Um dos presentes entre o grupo de pais e mães que foram até a sessão, foi o gerente comercial Thiago de Oliveira Santos, de 31 anos, que é padrasto de duas crianças que estudam na rede municipal de ensino. “Eles estudam no bairro Santa Luzia, em uma escola pública, um está cursando o 1º ano e outro está na pré-escola ainda. Ontem (11), eles não foram para a escola, hoje (12), já foram. A mãe deles ficou um pouco mais calma em questão das histórias que estão sendo contadas não só em Guaratinguetá, mas em outras cidades do Vale do Paraíba”, relatou à reportagem do Atos. “O que me trouxe aqui hoje na Câmara foi essa questão da segurança, que é necessária, independentemente da quantidade de fake news que estão sendo jogadas na internet”, frisou Santos.

A proposta das famílias é saber dos parlamentares se é possível atuar com maior segurança, com apoio policial ou com um vigilante, na entrada e na saída das escolas. “Infelizmente, nós abrimos um jornal ou assistir TV para ver uma notícia, e cada vez mais tem escolas que estão acontecendo isso”, lembrou a auxiliar administrativa Edmara Aparecida dos Santos Alves, de 36 anos.

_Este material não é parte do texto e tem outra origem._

Lemma resolves_lookup n fs p :
  resolves n fs p = true -> is_Some (lookup_node fs p).
Proof.
  destruct n; unfold resolves; destruct (lookup_node fs p); eauto; discriminate.
Qed.

(** *** getDataPath *)

Lemma getDataPath_state e fs : exec (getDataPath e) fs = fs.
Proof.
  unfold exec, getDataPath, bind, readJSONSync_foundryconfig, existsSync, throw, ret.
  destruct (foundryconfig e) as [config|err]; [|done].
  destruct (config_dataPath config) as [d|]; [|done].
  destruct (truthy (Some d)); [|done].
  by destruct (resolves 40 fs _).
Qed.

Lemma getDataPath_Return e fs p :
  outcome (getDataPath e) fs = Return p <->
  exists config dataPath,
    foundryconfig e = Return config /\
    config_dataPath config = Some dataPath /\
    dataPath <> "" /\
    p = path_resolve (cwd e) [dataPath] /\
    resolves 40 fs p = true.
Proof.
  unfold outcome, getDataPath, bind, readJSONSync_foundryconfig, existsSync,
    throw, ret.
  split.
  - destruct (foundryconfig e) as [config|err]; [|done].
    destruct (config_dataPath config) as [d|] eqn:Hd; [|done].
    cbn. destruct (String.eqb d "") eqn:Hempty; [done|]. cbn.
    destruct (resolves 40 fs (path_resolve (cwd e) [d])) eqn:Hex; [|done].
    cbn. intros [= <-]. exists config, d.
    apply String.eqb_neq in Hempty. repeat split; done.
  - intros (config & d & -> & Hd & Hne & -> & Hex).
    rewrite Hd. cbn. apply String.eqb_neq in Hne. rewrite Hne. cbn.
    by rewrite Hex.
Qed.

Lemma getDataPath_fixed e fs fs' p p' :
  outcome (getDataPath e) fs = Return p ->
  outcome (getDataPath e) fs' = Return p' -> p = p'.
Proof.
  intros (c & d & Hc & Hd & _ & -> & _)%getDataPath_Return
         (c' & d' & Hc' & Hd' & _ & -> & _)%getDataPath_Return.
  congruence.
Qed.

Lemma getDataPath_run e fs : getDataPath e fs = (outcome (getDataPath e) fs, fs).
Proof.
  rewrite <- (getDataPath_state e fs) at 3. unfold outcome, exec.
  by destruct (getDataPath e fs).
Qed.

(** *** link *)

Lemma resolve_dotdot p : path_resolve p [".."] = removelast p.
Proof. reflexivity. Qed.

(** [link] once the two checks have passed. *)
Lemma link_checked e fs dp :
  resolves 40 fs (path_resolve (cwd e) [sourceDirectory; "module.json"]) = true ->
  outcome (getDataPath e) fs = Return dp ->
  link e fs
  = (let L := linkDirectory dp "modules" in
     if argv_clean e then remove L
     else
       linked <- existsSync L ;;
       if negb linked then
         ensureDir (removelast L) ;;;
         symlink (path_resolve (cwd e) [distDirectory]) L
       else ret tt) fs.
Proof.
  intros Hmj Hdp. unfold link, bind at 1 2 3, existsSync at 1.
  rewrite Hmj. cbn [ret]. rewrite getDataPath_run, Hdp.
  by rewrite resolve_dotdot.
Qed.

(** Without the clean flag [link] changes nothing, or it is the run of
    [ensureDir] and [symlink] at the link directory. *)
Lemma link_cases e fs :
  argv_clean e = false ->
  exec (link e) fs = fs \/
  exists dp,
    outcome (getDataPath e) fs = Return dp /\
    exec (link e) fs
    = exec (ensureDir (removelast (linkDirectory dp "modules")) ;;;
            symlink (path_resolve (cwd e) [distDirectory])
                    (linkDirectory dp "modules")) fs.
Proof.
  intros Hclean.
  destruct (resolves 40 fs (path_resolve (cwd e) [sourceDirectory; "module.json"]))
    eqn:Hmj.
  - destruct (outcome (getDataPath e) fs) as [dp|err] eqn:Hdp.
    + pose proof (link_checked e fs dp Hmj Hdp) as Hl.
      rewrite Hclean in Hl. cbn zeta in Hl.
      unfold bind at 1, existsSync in Hl.
      destruct (resolves 40 fs (linkDirectory dp "modules")); cbn [negb] in Hl.
      * left. unfold exec. by rewrite Hl.
      * right. exists dp. split; [done|]. unfold exec. by rewrite Hl.
    + left. unfold exec, link, bind, existsSync. rewrite Hmj. cbn [ret].
      by rewrite getDataPath_run, Hdp.
  - left. unfold exec, link, bind, existsSync. by rewrite Hmj.
Qed.

Lemma linkDirectory_nonempty dp : linkDirectory dp "modules" <> [].
Proof. rewrite linkDirectory_modules. by destruct dp. Qed.

Lemma link_twice e fs :
  argv_clean e = false ->
  exec (link e) (exec (link e) fs) = exec (link e) fs.
Proof.
  intros Hclean.
  destruct (link_cases e fs Hclean) as [H|(dp & Hdp & H)]; [by rewrite !H|].
  destruct (link_tail_state fs (path_resolve (cwd e) [distDirectory])
              (linkDirectory dp "modules") (linkDirectory_nonempty dp))
    as [_ [Hsame|[Hlink Hdirs]]]; rewrite <- H in *.
  - by rewrite !Hsame.
  - destruct (link_cases e (exec (link e) fs) Hclean) as [H'|(dp' & Hdp' & H')];
      [done|].
    rewrite H'. rewrite <- (getDataPath_fixed _ _ _ _ _ Hdp Hdp').
    by apply relink_stable.
Qed.

Lemma link_keeps e fs : argv_clean e = false -> fs ⊆ exec (link e) fs.
Proof.
  intros Hclean.
  destruct (link_cases e fs Hclean) as [H|(dp & Hdp & H)]; rewrite H; [done|].
  by apply link_tail_state, linkDirectory_nonempty.
Qed.

Lemma link_linked e fs dp :
  outcome (getDataPath e) fs = Return dp ->
  argv_clean e = false ->
  resolves 40 fs (linkDirectory dp "modules") = true ->
  exec (link e) fs = fs.
Proof.
  intros Hdp Hclean Hlinked.
  destruct (resolves 40 fs (path_resolve (cwd e) [sourceDirectory; "module.json"]))
    eqn:Hmj.
  - pose proof (link_checked e fs dp Hmj Hdp) as Hl.
    rewrite Hclean in Hl. cbn zeta in Hl.
    unfold bind at 1, existsSync in Hl. rewrite Hlinked in Hl.
    unfold exec. by rewrite Hl.
  - unfold exec, link, bind, existsSync. by rewrite Hmj.
Qed.

Lemma lookup_removed p fs k :
  p `prefix_of` k -> exec (remove p) fs !! k = None.
Proof.
  intros Hk. unfold exec, remove. cbn.
  apply map_lookup_filter_None. right. intros n _ Hn. by apply Hn.
Qed.

(** *** copyFiles *)


Lemma copyEach_missing e dir file rest fs :
  resolves 40 fs (path_resolve (cwd e) [dir +:+ "/" +:+ file]) = false ->
  copyEach e dir (file :: rest) fs = copyEach e dir rest fs.
Proof.
  intros Hmissing. cbn [copyEach]. unfold bind at 1 2, existsSync.
  by rewrite Hmissing.
Qed.

Lemma copyEach_present e dir file rest fs :
  resolves 40 fs (path_resolve (cwd e) [dir +:+ "/" +:+ file]) = true ->
  copyEach e dir (file :: rest) fs
  = (copy (path_resolve (cwd e) [dir +:+ "/" +:+ file])
          (path_resolve (cwd e) [distDirectory +:+ "/" +:+ file]) ;;;
     copyEach e dir rest) fs.
Proof.
  intros Hpresent. cbn [copyEach]. unfold bind at 1, existsSync.
  by rewrite Hpresent.
Qed.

Com a movimentação de pais na cidade, pelas redes sociais e nas escolas, em relação ao tema, a Câmara de Guaratinguetá anunciou que está marcada para a próxima terça-feira (18), a partir das 19h, uma audiência pública sobre a segurança nas escolas do município. A audiência deve contar com autoridades do judiciário, policiais e da educação municipal e estadual.